*** Opening Exercise input ***
(* ===== verification/Fswrite.v ===== *)
(** * Writing the file system (kernel/fs.c)

    What the writing half of fs.c promises inside a transaction: a block
    that is changed and logged is seen changed by every later reader, and
    no other block is. *)

From S2P Require Import Prelude.
From S2P Require Import Mach.
From S2P Require Import Spinlock.
From S2P Require Import Kalloc.
From S2P Require Import Vm.
From S2P Require Import Proc.
From S2P Require Import Kstate.
From S2P Require Import Printk.
From S2P Require Import Sleeplock.
From S2P Require Import Bio.
From S2P Require Import Log.
From S2P Require Import Fs.
From S2P Require Import Fsread.
From S2P Require Import Dir.

(** ** One logged block *)

(** A block that may be written: not one of the log at [L]. *)
Definition blockno_ok (L blk : Z) : Prop := 0 <= blk < 2147483648 /\ (blk < L \/ L + 30 < blk).

(** What stays the same in a transaction: where the log is, the disk, the
    counters of operations and commits, and the open files. *)
Record oplog : Type := Oplog { o_start :> Z; o_disk : disk; o_counters : Z * bool * Z; o_files : list file }.
Record under (L : oplog) (s : kern) : Prop := {
  un_sb : sb_logstart (sb s) = L;
  un_dsk : dsk s = o_disk L;
  un_counters : counters (lg s) = o_counters L;
  un_files : ftable s = o_files L;
}.
Lemma under_beside (L : oplog) s s' : under L s -> beside s s' -> dsk s' = dsk s -> counters (lg s') = counters (lg s) -> under L s'.
Proof. intros [A1 A2 A3 A4] (_ & _ & E & _ & F & _) D C. simpl in E, F. constructor; congruence. Qed.

(** In these lemmas [B] are buffers that an outer operation holds: it keeps
    them, and its blocks are not touched. *)
Section Held.
Context {P : Patience} {D : DiskDriver} {DO : DiskOk D}.
Variables (i : nat) (n : Z) (L : oplog) (B : list nat).
Implicit Types (s : kern) (Pn : list nat) (bs : list Z).

(** A transaction that has written the blocks [bs]. *)
Record htxn bs Pn s : Prop := {
  tx_inv : tinv i n L bs B Pn s;
  tx_nodup : NoDup bs;
  tx_range : Forall (blockno_ok L) bs;
  tx_out : 1 <= l_outstanding (lg s);
  tx_under : under L s;
}.
(** There is room in the log, and so in the cache. *)
Definition room bs : Prop := (length bs + length B < 30)%nat.
Definition apart s (blk : Z) : Prop := forall k b, k ∈ B -> bufs s !! k = Some b -> b_blockno b <> blk.

Lemma htxn_pins bs Pn s : htxn bs Pn s -> length Pn = length bs.
Proof. intros [HT _ _ _ _]. apply (ti_pins _ _ _ _ _ _ _ HT). Qed.
Lemma htxn_looked bs Pn s s' : htxn bs Pn s -> looked n B Pn s s' -> htxn bs Pn s'.
Proof.
  intros [HT H1 H2 H3 H4] [A1 A2 A3 A4 A5]. constructor; auto; [eapply tinv_frame; eauto|destruct A1 as (_ & -> & _); done|].
  eapply under_beside; [exact H4|now apply upper_beside|done|]. now destruct A1 as (_ & -> & _).
Qed.
Lemma tinv_looked bs H Pn s s' : tinv i n L bs B Pn s -> looked n H Pn s s' -> tinv i n L bs H Pn s'.
Proof. intros HT [A1 A2 A3 A4 A5]. eapply tinv_frame; eauto. Qed.
Lemma apart_steady s s' blk : apart s blk -> steady B s s' -> apart s' blk.
Proof. intros Ha Hs k b Hk Hb. rewrite Hs in Hb by done. eauto. Qed.

(** The effect of an operation on the blocks: [f] gives the new contents of
    those it wrote. *)
Record hlogged s (f : Z -> list Z) bs' s' : Prop := {
  lw_beside : beside s s';
  lw_dsk : dsk s' = dsk s;
  lw_txn : exists Pn', htxn bs' Pn' s';
  lw_view : forall x, bview s' x = f x;
  lw_steady : steady B s s';
}.

Lemma bread_in bs Pn s blk : htxn bs Pn s -> room bs -> apart s blk ->
  wp (bread ROOTDEV blk) (fun k s' => looked n (k :: B) Pn s s' /\ holding_block s' Pn k blk (bview s blk) /\ steady B s s') s.
Proof.
  intros HT Hr Ha. pose proof (htxn_pins _ _ _ HT) as Hp. eapply wp_mono; [apply (bread_held i n B Pn s blk); auto; [apply HT..|right; unfold room in Hr; lia]|].
  intros k s' (_ & H). exact H.
Qed.
Lemma brelse_in bs Pn s0 s k blk d : htxn bs Pn s0 -> looked n (k :: B) Pn s0 s -> holding_block s Pn k blk d ->
  wp (brelse k) (fun _ s' => looked n B Pn s0 s' /\ steady B s s') s.
Proof.
  intros HT Hk Hh. eapply wp_mono; [apply (brelse_held i n B Pn s k blk d); [eapply looked_ready; eauto; apply HT|apply Hk|done]|].
  intros [] s' [H1 H2]. split; [eapply looked_trans; eauto|done].
Qed.
(* ===== verification/Fsalloc.v ===== *)
(** * Allocating blocks (kernel/fs.c)

    The bitmap as a predicate on block numbers.  Inside a transaction
    [balloc] takes the first free block, [bfree] gives a block back; neither
    touches anything else, and both keep to blocks that the log covers. *)

From S2P Require Import Prelude.
From S2P Require Import Mach.
From S2P Require Import Spinlock.
From S2P Require Import Kalloc.
From S2P Require Import Vm.
From S2P Require Import Proc.
From S2P Require Import Kstate.
From S2P Require Import Printk.
From S2P Require Import Sleeplock.
From S2P Require Import Bio.
From S2P Require Import Log.
From S2P Require Import Fs.
From S2P Require Import Fsread.
From S2P Require Import Dir.
From S2P Require Import Fswrite.

(** Block [b] is marked in the bitmap. *)
Definition bitmap_byte (v : Z -> list Z) (sb : superblock) (b : Z) : Z := default 0 (v (BBLOCK b sb) !! Z.to_nat (b mod BPB / 8)).
Definition in_use (v : Z -> list Z) (sb : superblock) (b : Z) : bool := Z.testbit (bitmap_byte v sb b) (b mod BPB mod 8).

(** The bitmap blocks are whole, none of them is free, and they are apart
    from the log, whose blocks are not free either. *)
Definition off_log (sb : superblock) (x : Z) : Prop := x < sb_logstart sb \/ sb_logstart sb + 30 < x.
Record bitmap_ok (v : Z -> list Z) (sb : superblock) : Prop := {
  bm_size : 0 <= sb_size sb < 1073741824;
  bm_start : 0 <= sb_bmapstart sb < 1073741824;
  bm_len : forall b, 0 <= b < sb_size sb -> length (v (BBLOCK b sb)) = 1024%nat;
  bm_self : forall b b', 0 <= b < sb_size sb -> 0 <= b' < sb_size sb -> in_use v sb b = false -> BBLOCK b' sb <> b;
  bm_log : forall b, 0 <= b < sb_size sb -> off_log sb (BBLOCK b sb);
  bm_logged : forall b, 0 <= b < sb_size sb -> in_use v sb b = false -> off_log sb b;
}.

Lemma bitmap_ok_view v v' sb : bitmap_ok v sb -> (forall x, v' x = v x) -> bitmap_ok v' sb.
Proof.
  intros [H1 H2 H3 H4 H5 H6] V. assert (forall b, in_use v' sb b = in_use v sb b) as E by (intros b; unfold in_use, bitmap_byte; now rewrite V).
  constructor; auto; intros b; [rewrite V|rewrite E|rewrite E]; auto.
Qed.

(** ** Bits *)

Lemma bit_test d k : 0 <= k -> (Z.land d (Z.shiftl 1 k) =? 0) = negb (Z.testbit d k).
Proof.
  intros Hk. rewrite land_bit by done. destruct (Z.testbit d k); [|done]. rewrite Z.shiftl_mul_pow2 by done. pose proof (Z.pow_pos_nonneg 2 k ltac:(lia) Hk). simpl. apply Z.eqb_neq. lia.
Qed.
Lemma shift_testbit k n : 0 <= k -> 0 <= n -> Z.testbit (Z.shiftl 1 k) n = (n =? k).
Proof.
  intros Hk Hn. rewrite Z.shiftl_mul_pow2, Z.mul_1_l by done. destruct (Z.eqb_spec n k) as [->|Hne]; [now apply Z.pow2_bits_true|]. apply Z.pow2_bits_false. congruence.
Qed.
Lemma grows_fresh X s bs m s1 bs1 a m' s2 bs2 : grows [] s bs m s1 bs1 -> fresh_block s a -> grows [a] s1 bs1 m' s2 bs2 -> grows X s bs (m + m') s2 bs2.
Proof.
  intros G1 [_ Ha] G2. pose proof (fun x => grows_data _ _ _ _ _ _ x G1) as Hd. destruct G1 as [A1 A2 A3 A4 A5], G2 as [B1 B2 B3 B4 B5].
  constructor; [congruence|done| | |lia].
  - intros x Hx Hu. rewrite A1 in B3. auto.
  - intros x Hx _. rewrite B4; [apply A4; [done|apply not_elem_of_nil]|auto|]. rewrite list_elem_of_singleton. intros ->. destruct Hx as (_ & Hx & _). congruence.
Qed.
Lemma fresh_before X s bs m s' bs' a : grows X s bs m s' bs' -> fresh_block s' a -> fresh_block s a.
Proof.
  intros [E _ Hu _ _] [H1 H2]. rewrite E in *. split; [done|]. destruct (in_use (bview s) (sb s) a) eqn:Ea; [|done]. rewrite Hu in H2; [done|lia|done].
Qed.

Lemma bmap_old_index bs Pn s k ip bn :
  txn i n LS bs Pn s -> (length bs < 24)%nat -> can_grow s -> itable s !! k = Some ip -> i_dev ip = ROOTDEV -> length (i_addrs ip) = 13%nat ->
  index_ok s ip -> ind_of ip <> 0 -> NDIRECT <= bn < MAXFILE -> block_addr s ip bn = 0 -> wp (bmap_entry (ind_of ip) (bn - NDIRECT)) (maps s bs k ip bn) s.
Proof.
  intros HT Hlen Hc Hip Hdev Hl Hix Hne Hbn Ha. eapply wp_mono; [apply (bmap_entry_spec bs Pn s ip bn); auto; lia|].
  intros a s' (Et & bs' & Pn' & HT' & Hix' & G & H1 & H2 & H3). exists ip, bs', Pn'. split; [done|].
  constructor; auto; [now rewrite list_insert_id|exists (i_addrs ip); now rewrite set_addrs_id|apply (grows_weaken [ind_of ip] _ _ _ 3); [done|lia|done]|].
  now rewrite decide_True.
Qed.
*** Closing Exercise input ***
• _Requirement_:
Locate all lines in the listing above with the word "kernel" and copy them.

• _Answer below_:
(** * Writing the file system (kernel/fs.c)
(** * Allocating blocks (kernel/fs.c)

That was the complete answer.